Information shown>
-------

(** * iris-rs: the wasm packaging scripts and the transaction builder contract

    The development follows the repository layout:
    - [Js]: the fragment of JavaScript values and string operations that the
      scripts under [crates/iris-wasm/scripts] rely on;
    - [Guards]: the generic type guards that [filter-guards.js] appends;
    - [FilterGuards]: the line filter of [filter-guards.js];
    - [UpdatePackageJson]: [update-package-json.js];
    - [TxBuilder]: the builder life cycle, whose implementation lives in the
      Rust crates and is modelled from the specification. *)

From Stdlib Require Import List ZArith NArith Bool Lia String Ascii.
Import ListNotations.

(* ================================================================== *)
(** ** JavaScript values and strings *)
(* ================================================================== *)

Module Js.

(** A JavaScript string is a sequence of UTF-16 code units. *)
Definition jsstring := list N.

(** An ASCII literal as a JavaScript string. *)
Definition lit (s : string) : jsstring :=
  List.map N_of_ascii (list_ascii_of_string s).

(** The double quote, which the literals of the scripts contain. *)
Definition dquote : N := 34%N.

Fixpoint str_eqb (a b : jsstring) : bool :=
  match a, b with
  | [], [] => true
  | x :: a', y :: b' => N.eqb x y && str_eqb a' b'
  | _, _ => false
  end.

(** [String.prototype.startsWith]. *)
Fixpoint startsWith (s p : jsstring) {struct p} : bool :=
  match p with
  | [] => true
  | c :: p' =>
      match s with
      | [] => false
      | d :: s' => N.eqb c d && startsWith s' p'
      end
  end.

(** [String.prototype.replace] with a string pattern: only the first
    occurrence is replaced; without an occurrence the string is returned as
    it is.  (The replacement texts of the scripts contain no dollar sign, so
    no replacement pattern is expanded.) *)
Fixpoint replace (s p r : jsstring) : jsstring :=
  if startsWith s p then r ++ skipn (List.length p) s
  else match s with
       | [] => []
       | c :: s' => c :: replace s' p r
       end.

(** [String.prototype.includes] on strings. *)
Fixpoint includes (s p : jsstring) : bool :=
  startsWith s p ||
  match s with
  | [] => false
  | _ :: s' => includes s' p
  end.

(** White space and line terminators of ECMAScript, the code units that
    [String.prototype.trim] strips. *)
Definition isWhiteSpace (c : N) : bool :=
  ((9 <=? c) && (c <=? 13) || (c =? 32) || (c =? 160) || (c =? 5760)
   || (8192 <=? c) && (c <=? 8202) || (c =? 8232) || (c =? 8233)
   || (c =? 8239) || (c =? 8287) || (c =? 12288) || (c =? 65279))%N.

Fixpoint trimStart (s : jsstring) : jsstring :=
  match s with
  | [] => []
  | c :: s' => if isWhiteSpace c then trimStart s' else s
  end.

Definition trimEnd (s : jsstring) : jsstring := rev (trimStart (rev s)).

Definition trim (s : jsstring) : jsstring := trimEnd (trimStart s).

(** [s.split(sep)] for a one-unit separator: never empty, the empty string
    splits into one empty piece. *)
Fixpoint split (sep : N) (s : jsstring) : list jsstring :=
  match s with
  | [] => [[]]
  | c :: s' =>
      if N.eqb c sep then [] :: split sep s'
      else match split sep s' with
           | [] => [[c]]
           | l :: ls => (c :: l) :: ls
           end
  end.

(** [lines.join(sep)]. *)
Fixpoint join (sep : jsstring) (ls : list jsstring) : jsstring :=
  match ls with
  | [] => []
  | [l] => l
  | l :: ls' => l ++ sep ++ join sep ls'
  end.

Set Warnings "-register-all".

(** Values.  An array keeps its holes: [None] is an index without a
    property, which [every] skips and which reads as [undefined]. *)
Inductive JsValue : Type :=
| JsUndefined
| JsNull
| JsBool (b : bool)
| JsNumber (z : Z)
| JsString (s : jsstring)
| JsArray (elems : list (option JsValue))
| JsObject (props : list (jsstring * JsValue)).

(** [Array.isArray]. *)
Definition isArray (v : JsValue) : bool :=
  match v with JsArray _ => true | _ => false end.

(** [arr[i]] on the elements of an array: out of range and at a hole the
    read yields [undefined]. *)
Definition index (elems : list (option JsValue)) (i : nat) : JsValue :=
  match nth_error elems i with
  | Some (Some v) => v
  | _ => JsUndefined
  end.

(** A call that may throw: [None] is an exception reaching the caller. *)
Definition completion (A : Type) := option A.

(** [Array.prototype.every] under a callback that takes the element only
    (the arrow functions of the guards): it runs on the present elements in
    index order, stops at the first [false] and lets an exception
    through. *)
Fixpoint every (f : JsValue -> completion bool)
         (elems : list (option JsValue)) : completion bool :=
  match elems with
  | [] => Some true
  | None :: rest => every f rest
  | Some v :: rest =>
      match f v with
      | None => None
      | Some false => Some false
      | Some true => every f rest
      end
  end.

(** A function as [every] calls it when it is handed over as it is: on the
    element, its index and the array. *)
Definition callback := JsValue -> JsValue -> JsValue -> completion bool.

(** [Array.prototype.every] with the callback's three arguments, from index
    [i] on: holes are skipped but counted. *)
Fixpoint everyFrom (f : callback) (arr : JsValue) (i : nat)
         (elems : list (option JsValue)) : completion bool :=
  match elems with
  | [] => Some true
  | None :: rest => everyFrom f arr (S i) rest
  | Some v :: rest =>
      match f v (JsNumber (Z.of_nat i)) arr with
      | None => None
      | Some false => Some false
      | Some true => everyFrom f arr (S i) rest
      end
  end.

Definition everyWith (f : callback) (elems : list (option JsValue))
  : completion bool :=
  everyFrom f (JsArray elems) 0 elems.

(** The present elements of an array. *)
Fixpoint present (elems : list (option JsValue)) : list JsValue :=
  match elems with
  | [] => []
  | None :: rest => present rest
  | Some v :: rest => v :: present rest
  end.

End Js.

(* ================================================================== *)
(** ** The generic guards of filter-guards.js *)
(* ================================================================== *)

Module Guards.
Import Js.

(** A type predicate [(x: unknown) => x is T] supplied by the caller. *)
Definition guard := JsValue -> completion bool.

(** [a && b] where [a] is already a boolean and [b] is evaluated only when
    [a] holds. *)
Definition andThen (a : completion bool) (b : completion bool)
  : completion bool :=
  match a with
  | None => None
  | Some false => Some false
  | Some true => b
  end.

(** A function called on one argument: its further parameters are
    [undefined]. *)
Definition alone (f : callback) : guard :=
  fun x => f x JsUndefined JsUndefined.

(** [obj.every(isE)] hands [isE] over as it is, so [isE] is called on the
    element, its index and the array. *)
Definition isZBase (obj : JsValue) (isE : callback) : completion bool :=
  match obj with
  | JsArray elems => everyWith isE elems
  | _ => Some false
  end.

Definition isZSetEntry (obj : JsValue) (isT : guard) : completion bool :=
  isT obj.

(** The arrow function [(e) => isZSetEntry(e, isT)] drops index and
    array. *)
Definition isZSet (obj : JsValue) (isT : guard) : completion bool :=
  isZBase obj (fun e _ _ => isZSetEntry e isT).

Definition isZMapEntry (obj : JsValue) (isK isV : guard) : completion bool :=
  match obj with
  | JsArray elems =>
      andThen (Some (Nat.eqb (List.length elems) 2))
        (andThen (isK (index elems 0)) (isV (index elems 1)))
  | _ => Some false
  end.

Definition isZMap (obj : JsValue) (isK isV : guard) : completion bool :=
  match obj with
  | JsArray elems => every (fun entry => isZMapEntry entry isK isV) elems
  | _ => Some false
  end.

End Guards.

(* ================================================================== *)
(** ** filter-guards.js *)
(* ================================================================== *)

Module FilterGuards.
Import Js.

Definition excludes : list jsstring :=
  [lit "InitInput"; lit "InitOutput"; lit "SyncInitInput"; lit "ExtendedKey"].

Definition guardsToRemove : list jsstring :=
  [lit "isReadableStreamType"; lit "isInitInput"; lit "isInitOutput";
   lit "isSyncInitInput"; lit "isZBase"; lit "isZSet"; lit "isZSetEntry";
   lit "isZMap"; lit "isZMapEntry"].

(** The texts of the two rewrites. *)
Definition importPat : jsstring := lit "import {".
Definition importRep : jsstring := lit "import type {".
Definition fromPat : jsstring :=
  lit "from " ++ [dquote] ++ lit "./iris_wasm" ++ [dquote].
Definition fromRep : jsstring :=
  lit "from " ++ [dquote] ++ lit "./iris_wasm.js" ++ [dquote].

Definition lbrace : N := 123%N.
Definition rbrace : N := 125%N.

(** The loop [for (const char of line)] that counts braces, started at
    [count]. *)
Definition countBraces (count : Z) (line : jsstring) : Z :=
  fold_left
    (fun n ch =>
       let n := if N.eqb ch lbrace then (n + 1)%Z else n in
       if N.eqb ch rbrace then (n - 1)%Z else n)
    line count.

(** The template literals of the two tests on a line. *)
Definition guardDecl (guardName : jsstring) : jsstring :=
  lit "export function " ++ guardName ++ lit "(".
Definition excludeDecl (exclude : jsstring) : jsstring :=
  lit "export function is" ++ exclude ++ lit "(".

-------

Exercise requirements> For every line above that includes the word "Module", return the line.

Solution for this exercise>
Module Js.
Module Guards.
Module FilterGuards.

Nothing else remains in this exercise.